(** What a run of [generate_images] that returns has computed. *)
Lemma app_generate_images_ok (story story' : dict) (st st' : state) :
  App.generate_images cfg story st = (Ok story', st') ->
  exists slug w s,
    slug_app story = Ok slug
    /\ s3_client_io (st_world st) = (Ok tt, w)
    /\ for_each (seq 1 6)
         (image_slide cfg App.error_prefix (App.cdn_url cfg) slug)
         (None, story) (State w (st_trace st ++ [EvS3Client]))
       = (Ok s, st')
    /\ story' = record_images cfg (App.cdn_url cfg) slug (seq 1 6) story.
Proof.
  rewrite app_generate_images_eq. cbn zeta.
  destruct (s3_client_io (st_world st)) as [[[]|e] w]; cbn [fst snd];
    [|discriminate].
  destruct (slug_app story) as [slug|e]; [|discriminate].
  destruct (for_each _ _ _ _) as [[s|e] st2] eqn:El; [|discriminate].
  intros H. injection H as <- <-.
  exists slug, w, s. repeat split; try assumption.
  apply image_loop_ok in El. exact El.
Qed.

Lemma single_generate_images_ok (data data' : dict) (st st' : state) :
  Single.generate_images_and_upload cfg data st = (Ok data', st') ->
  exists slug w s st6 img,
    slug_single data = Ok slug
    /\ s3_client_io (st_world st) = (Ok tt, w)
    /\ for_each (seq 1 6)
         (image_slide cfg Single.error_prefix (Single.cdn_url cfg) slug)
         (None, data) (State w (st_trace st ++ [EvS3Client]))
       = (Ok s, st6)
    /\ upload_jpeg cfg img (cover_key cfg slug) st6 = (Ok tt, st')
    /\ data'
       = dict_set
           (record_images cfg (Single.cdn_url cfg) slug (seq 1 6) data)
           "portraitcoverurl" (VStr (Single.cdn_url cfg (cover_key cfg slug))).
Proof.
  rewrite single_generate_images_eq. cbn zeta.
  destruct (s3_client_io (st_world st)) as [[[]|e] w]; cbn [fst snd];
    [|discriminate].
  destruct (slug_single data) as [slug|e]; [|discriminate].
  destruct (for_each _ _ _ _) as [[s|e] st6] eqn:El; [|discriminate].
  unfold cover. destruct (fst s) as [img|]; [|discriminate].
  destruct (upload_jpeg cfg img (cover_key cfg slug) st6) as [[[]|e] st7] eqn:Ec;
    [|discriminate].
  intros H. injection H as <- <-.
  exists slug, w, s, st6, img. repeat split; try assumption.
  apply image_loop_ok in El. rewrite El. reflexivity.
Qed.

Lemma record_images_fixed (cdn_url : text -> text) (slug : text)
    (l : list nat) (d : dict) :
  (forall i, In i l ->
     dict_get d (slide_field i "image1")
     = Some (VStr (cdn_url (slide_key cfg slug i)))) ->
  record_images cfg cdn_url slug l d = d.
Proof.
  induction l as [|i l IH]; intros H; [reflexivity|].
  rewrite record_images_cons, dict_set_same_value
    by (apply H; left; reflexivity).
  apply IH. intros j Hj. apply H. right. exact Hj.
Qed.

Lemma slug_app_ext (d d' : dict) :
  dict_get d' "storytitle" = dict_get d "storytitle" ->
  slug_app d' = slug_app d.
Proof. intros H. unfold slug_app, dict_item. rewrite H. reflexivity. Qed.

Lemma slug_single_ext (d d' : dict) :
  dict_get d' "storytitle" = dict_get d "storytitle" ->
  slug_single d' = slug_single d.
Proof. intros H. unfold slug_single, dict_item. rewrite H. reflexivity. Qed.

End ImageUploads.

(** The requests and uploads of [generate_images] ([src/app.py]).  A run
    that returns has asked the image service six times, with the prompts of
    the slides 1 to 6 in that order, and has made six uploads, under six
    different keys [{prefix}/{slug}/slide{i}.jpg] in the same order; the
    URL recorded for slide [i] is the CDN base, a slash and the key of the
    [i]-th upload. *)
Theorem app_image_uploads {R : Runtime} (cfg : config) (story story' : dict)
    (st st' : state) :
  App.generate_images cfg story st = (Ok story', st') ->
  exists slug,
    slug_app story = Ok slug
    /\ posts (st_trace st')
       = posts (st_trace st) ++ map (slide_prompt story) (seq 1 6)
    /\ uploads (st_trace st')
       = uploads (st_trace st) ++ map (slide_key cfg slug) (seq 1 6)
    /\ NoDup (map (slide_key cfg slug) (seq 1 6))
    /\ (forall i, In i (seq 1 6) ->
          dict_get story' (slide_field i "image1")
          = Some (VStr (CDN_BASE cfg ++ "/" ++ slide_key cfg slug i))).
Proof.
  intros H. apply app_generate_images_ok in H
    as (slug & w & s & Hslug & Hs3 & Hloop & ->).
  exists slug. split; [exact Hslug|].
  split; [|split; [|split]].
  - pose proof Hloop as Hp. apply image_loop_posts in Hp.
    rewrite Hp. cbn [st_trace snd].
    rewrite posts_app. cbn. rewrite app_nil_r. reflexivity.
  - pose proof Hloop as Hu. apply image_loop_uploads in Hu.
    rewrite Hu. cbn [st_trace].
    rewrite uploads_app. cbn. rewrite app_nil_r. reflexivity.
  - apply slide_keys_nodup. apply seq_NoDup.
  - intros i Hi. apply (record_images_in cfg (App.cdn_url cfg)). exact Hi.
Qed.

::::::::

Using the entries above, extract exactly the span from the line with "intros H. apply app_generate_images_ok in H" to the line with "rewrite Hu. cbn [st_trace].", both lines included; leave out everything else.

  intros H. apply app_generate_images_ok in H
    as (slug & w & s & Hslug & Hs3 & Hloop & ->).
  exists slug. split; [exact Hslug|].
  split; [|split; [|split]].
  - pose proof Hloop as Hp. apply image_loop_posts in Hp.
    rewrite Hp. cbn [st_trace snd].
    rewrite posts_app. cbn. rewrite app_nil_r. reflexivity.
  - pose proof Hloop as Hu. apply image_loop_uploads in Hu.
    rewrite Hu. cbn [st_trace].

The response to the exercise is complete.